- Description of the task
Return each line of the records below that contains the word "drained".

- Dataset records
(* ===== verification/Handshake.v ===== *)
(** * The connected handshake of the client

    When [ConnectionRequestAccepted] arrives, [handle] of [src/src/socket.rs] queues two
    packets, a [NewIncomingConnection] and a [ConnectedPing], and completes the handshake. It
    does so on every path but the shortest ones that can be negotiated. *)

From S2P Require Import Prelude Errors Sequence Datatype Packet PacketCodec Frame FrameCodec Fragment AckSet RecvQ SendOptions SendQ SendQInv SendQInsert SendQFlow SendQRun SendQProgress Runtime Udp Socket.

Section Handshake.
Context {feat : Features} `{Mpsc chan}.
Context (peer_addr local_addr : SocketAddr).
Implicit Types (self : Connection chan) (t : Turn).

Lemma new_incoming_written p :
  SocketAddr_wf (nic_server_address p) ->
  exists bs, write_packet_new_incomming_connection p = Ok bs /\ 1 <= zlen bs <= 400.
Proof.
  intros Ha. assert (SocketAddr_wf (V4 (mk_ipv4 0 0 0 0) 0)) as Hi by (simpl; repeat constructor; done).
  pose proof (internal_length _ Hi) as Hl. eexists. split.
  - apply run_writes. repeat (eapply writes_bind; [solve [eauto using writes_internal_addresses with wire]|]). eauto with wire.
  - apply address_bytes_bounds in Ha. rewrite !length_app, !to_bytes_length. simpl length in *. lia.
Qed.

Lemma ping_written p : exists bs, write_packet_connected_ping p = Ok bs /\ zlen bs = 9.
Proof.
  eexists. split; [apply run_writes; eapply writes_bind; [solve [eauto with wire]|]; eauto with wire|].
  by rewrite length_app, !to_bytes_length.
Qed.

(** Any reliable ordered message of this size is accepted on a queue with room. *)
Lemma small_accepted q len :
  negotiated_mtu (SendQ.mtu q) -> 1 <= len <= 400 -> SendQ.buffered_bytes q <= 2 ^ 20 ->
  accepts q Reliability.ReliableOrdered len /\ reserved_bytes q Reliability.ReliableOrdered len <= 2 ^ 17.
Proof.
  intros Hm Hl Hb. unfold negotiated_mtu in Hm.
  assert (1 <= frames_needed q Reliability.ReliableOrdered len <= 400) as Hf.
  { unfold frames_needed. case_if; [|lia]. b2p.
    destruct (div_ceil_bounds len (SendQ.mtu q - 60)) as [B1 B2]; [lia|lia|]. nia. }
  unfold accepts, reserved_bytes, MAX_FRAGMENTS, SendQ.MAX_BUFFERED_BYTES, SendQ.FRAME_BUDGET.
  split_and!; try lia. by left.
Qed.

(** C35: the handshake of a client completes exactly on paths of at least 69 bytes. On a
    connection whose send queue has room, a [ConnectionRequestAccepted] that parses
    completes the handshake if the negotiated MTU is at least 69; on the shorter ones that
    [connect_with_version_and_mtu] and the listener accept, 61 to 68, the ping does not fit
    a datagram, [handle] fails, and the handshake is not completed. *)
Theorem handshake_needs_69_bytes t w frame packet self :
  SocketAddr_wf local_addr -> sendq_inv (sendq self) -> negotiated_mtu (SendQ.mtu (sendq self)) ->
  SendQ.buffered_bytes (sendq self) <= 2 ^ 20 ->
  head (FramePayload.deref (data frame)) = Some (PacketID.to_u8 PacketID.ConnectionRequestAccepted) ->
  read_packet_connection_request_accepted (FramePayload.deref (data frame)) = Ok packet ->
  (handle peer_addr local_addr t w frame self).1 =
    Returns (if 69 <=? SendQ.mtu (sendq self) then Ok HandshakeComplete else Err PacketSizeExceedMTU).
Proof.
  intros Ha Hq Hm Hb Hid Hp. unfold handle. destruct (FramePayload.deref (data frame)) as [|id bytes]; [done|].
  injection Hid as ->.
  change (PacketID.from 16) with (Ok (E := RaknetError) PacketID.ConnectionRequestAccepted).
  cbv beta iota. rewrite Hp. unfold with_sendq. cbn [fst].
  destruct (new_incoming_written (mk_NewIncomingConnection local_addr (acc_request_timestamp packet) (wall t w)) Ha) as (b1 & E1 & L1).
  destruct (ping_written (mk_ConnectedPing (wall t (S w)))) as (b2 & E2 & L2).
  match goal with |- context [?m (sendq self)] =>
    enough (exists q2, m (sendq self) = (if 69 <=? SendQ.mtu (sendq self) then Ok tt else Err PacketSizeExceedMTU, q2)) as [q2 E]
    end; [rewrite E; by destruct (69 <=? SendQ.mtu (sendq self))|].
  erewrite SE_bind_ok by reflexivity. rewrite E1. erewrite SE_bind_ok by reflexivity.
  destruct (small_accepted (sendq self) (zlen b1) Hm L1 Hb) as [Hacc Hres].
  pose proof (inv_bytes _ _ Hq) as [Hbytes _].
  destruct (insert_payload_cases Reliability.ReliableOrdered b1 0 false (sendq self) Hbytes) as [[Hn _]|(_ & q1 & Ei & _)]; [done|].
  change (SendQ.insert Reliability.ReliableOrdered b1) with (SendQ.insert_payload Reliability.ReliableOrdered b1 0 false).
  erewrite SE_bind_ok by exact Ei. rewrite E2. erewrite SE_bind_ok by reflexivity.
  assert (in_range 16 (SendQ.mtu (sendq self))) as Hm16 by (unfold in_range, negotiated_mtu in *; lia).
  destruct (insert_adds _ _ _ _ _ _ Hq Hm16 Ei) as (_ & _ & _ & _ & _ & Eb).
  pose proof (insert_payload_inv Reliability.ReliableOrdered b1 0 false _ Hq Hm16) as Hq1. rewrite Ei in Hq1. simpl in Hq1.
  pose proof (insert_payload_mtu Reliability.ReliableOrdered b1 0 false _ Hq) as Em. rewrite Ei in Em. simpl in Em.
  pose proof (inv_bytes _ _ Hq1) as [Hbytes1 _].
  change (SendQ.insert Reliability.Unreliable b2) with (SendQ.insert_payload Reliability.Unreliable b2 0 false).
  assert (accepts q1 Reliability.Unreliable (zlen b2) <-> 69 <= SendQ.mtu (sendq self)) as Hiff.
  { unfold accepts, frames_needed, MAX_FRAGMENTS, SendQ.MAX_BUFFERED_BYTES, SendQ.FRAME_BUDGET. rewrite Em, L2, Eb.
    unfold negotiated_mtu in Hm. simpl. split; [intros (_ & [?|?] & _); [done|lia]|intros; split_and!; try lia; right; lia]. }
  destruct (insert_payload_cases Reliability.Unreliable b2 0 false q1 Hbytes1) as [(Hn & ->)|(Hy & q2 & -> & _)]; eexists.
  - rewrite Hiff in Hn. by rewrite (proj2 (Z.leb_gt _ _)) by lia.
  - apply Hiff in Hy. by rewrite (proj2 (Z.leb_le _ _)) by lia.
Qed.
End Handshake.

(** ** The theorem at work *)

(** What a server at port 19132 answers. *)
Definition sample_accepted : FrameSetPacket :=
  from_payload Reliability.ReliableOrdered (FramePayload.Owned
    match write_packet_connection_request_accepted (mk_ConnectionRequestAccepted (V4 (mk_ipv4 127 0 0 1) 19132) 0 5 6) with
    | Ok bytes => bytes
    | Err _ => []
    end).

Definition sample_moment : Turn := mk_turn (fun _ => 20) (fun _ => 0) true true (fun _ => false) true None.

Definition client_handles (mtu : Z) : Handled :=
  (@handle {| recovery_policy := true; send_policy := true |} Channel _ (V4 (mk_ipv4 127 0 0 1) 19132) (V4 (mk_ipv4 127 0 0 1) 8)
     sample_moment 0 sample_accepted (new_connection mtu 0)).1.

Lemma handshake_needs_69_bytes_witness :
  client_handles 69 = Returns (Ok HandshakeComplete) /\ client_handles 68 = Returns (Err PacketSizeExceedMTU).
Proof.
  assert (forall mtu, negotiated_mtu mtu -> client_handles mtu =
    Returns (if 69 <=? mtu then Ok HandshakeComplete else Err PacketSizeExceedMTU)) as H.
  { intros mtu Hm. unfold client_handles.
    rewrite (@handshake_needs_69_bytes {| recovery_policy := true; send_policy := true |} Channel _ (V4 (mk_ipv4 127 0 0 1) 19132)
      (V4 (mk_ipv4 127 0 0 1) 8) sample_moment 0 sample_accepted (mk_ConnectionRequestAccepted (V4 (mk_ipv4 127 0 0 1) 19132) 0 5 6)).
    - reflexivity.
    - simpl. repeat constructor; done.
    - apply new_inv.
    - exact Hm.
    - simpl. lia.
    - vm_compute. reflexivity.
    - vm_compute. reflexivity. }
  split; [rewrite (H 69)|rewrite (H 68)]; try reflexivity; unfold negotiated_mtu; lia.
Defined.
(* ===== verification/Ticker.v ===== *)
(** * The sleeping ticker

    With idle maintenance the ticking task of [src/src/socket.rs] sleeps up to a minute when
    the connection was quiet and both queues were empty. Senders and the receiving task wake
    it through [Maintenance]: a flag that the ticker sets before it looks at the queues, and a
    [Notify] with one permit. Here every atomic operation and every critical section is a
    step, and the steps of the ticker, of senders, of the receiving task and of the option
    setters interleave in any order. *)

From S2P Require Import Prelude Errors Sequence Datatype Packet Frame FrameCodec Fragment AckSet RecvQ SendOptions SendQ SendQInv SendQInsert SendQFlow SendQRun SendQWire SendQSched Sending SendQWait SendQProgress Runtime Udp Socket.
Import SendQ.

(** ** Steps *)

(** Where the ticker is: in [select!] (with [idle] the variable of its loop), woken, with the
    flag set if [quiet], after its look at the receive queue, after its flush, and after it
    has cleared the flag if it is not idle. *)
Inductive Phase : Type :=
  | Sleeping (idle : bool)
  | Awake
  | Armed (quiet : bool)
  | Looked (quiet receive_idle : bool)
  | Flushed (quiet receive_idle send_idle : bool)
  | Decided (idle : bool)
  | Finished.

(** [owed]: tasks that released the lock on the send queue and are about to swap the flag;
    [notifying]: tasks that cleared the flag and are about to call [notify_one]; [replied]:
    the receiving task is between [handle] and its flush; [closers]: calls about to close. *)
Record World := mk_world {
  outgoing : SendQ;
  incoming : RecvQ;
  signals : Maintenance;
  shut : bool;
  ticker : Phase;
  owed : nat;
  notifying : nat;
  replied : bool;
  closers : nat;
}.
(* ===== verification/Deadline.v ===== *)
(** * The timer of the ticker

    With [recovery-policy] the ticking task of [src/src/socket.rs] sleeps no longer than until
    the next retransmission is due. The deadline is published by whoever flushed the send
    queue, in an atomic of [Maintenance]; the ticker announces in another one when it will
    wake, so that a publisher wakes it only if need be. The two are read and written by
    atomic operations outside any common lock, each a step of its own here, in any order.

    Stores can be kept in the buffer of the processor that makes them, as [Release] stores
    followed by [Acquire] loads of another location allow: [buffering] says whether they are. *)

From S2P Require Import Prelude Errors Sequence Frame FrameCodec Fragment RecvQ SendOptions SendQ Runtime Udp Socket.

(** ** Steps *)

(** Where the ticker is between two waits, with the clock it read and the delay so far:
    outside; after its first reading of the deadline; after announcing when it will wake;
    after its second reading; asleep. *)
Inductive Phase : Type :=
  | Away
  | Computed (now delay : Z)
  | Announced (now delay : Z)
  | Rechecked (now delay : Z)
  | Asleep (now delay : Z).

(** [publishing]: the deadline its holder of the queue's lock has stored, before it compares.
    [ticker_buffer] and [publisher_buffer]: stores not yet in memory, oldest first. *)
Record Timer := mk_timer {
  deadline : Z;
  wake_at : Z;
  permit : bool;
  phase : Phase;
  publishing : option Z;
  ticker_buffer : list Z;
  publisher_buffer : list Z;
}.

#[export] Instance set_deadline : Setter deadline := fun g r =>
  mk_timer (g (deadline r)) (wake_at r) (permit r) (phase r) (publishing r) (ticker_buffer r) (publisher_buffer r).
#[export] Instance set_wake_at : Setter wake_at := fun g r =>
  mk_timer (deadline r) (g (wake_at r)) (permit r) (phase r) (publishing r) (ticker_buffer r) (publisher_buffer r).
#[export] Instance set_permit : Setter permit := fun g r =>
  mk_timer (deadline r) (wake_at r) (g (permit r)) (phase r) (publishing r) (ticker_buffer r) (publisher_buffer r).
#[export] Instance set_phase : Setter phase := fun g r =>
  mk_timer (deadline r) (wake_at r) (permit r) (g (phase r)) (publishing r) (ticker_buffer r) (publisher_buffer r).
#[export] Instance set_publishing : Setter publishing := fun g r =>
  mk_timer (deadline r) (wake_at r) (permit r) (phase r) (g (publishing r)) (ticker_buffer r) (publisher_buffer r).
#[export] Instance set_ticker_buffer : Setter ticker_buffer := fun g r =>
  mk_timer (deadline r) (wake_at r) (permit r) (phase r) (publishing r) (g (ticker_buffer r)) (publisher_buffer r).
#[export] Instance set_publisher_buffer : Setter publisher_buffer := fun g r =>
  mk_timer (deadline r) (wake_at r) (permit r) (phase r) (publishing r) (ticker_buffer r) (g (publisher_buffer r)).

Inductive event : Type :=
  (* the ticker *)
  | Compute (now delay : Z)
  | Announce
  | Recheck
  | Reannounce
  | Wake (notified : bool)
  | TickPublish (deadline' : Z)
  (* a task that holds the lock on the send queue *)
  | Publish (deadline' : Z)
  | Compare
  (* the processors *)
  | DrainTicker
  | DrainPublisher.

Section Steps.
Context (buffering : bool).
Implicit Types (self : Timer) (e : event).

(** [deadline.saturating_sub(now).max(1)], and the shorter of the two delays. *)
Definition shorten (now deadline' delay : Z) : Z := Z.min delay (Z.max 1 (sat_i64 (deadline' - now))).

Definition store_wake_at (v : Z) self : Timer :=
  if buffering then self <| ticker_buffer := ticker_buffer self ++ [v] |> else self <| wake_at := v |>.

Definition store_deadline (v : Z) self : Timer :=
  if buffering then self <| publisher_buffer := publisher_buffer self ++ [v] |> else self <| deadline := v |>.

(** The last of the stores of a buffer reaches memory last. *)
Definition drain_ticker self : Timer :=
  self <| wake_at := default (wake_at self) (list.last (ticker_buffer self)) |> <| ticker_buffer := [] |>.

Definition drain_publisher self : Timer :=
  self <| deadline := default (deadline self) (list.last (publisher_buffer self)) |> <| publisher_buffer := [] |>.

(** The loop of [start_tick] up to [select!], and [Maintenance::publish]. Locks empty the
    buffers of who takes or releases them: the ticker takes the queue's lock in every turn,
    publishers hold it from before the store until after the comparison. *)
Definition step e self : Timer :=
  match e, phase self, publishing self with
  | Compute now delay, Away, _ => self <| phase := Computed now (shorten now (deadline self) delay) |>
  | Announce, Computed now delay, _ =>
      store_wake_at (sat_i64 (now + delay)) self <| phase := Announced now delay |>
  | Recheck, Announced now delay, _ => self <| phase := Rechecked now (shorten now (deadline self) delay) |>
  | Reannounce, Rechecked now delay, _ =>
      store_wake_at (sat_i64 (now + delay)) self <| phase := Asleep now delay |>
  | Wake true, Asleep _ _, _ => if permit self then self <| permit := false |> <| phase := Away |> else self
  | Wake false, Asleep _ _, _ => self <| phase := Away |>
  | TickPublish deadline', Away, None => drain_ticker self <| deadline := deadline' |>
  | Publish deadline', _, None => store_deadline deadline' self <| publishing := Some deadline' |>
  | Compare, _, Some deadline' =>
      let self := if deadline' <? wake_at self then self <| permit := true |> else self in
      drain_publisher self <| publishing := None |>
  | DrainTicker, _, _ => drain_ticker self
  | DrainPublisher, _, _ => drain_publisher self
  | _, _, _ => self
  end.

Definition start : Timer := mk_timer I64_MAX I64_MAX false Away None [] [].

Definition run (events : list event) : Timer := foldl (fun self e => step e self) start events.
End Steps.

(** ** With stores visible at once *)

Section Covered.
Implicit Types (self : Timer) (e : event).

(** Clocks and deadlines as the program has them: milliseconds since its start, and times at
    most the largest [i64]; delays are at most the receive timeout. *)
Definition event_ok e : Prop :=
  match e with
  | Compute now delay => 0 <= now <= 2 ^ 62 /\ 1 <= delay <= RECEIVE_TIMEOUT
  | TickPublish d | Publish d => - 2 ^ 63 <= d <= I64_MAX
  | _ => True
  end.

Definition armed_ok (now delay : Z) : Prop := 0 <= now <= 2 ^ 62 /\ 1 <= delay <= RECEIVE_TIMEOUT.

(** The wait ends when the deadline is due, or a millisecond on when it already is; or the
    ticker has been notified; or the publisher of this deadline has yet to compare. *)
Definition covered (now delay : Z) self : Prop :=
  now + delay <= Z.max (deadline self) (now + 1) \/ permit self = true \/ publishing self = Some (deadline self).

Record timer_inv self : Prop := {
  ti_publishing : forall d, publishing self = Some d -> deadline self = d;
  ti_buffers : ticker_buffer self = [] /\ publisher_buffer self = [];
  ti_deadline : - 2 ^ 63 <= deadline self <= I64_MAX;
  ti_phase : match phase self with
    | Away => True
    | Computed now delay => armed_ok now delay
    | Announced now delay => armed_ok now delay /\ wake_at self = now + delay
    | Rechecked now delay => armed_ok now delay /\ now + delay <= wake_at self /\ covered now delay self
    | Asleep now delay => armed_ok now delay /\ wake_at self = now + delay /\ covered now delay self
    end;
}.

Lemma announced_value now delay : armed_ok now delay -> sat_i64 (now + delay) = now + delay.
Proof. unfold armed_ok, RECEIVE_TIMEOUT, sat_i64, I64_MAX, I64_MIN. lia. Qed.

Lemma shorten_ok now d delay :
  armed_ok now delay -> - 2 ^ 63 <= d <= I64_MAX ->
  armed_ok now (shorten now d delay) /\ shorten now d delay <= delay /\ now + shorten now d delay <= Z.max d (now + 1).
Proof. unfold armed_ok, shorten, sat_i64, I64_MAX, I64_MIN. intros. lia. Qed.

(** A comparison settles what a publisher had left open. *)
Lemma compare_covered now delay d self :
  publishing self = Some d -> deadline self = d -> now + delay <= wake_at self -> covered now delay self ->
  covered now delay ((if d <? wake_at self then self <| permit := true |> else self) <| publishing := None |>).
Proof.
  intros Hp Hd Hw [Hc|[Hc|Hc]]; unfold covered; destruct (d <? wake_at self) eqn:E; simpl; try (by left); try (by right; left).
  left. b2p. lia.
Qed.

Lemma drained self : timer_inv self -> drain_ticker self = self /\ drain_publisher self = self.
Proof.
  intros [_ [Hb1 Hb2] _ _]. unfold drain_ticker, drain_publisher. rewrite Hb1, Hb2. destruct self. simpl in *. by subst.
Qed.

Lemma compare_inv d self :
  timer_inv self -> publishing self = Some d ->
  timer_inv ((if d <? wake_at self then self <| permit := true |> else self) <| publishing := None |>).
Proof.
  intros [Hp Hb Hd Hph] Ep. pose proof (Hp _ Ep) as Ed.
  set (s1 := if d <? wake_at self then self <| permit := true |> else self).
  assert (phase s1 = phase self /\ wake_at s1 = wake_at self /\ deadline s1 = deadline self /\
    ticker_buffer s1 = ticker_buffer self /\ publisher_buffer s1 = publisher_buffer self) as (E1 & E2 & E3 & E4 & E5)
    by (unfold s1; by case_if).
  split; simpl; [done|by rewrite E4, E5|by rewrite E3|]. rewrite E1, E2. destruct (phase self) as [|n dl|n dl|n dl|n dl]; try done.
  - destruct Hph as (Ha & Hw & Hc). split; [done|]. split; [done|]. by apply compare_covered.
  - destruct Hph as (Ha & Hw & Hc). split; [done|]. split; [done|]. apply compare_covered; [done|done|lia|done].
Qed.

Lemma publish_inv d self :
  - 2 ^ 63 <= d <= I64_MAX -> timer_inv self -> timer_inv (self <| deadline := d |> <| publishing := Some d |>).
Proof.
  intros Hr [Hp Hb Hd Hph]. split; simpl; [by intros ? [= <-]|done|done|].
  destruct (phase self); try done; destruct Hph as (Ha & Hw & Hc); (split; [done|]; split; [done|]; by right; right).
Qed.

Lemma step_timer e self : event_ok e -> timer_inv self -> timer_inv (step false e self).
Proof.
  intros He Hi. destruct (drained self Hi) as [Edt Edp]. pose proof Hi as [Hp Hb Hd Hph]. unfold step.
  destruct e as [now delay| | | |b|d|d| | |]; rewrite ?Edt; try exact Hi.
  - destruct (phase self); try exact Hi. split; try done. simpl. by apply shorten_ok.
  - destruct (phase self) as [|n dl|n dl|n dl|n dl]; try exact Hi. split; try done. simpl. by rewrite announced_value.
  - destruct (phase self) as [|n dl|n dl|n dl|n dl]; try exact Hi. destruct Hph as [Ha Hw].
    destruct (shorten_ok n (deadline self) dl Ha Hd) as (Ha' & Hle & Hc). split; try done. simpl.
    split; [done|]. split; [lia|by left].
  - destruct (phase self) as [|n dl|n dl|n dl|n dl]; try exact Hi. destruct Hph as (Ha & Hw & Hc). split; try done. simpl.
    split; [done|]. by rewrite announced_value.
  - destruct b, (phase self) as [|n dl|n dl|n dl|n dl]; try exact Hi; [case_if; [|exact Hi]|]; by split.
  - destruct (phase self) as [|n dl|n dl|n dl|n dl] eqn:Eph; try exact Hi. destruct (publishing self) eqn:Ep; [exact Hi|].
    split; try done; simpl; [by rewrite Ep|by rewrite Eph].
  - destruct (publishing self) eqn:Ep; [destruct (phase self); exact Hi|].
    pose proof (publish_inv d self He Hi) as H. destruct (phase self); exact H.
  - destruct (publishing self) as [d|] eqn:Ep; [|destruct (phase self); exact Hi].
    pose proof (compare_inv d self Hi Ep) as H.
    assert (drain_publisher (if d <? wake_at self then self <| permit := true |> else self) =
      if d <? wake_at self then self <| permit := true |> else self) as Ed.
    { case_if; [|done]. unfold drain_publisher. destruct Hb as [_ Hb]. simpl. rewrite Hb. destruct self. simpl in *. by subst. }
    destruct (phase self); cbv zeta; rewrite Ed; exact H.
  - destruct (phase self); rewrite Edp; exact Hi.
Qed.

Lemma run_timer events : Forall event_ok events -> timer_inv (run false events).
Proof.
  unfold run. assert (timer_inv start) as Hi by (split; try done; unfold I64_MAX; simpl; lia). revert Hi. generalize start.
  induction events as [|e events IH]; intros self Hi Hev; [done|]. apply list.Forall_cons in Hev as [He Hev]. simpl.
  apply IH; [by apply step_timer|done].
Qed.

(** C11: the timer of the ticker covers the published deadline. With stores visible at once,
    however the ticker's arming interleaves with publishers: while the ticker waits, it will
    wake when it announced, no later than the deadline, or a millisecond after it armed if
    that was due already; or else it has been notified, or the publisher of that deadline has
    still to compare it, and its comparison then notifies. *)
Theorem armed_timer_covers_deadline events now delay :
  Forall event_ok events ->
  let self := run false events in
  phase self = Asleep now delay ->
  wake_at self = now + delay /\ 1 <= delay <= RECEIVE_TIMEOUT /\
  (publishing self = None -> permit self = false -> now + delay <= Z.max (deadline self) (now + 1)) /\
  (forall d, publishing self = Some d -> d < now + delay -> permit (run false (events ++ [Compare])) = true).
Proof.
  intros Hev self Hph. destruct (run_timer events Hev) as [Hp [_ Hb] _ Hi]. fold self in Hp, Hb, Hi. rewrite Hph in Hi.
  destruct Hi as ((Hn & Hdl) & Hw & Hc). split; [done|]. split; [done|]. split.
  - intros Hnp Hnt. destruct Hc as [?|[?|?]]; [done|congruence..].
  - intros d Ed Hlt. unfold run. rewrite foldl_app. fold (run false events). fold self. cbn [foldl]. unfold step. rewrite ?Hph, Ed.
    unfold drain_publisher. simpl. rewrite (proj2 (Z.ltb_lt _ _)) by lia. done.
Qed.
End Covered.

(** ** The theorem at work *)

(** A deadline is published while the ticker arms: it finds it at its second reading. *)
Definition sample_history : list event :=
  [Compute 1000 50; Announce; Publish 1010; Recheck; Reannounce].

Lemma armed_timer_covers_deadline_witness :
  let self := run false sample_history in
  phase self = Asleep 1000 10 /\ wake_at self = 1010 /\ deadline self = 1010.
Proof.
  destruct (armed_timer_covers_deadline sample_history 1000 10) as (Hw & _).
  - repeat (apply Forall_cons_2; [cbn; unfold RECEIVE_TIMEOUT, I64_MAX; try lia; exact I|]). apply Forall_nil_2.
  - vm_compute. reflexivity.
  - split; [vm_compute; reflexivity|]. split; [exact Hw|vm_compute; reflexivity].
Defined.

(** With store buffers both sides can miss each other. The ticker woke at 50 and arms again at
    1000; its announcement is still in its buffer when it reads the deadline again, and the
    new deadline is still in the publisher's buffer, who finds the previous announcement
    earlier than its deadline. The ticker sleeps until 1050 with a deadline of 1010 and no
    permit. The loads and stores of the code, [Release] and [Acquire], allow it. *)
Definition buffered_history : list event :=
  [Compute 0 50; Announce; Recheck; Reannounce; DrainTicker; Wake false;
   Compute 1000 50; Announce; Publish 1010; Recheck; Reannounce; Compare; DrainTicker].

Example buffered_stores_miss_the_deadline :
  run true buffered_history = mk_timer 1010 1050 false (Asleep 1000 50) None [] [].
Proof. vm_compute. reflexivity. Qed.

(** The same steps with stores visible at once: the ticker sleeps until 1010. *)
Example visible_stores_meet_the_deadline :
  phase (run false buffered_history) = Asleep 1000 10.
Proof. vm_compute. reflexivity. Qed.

- Answer box
Lemma drained self : timer_inv self -> drain_ticker self = self /\ drain_publisher self = self.
  intros He Hi. destruct (drained self Hi) as [Edt Edp]. pose proof Hi as [Hp Hb Hd Hph]. unfold step.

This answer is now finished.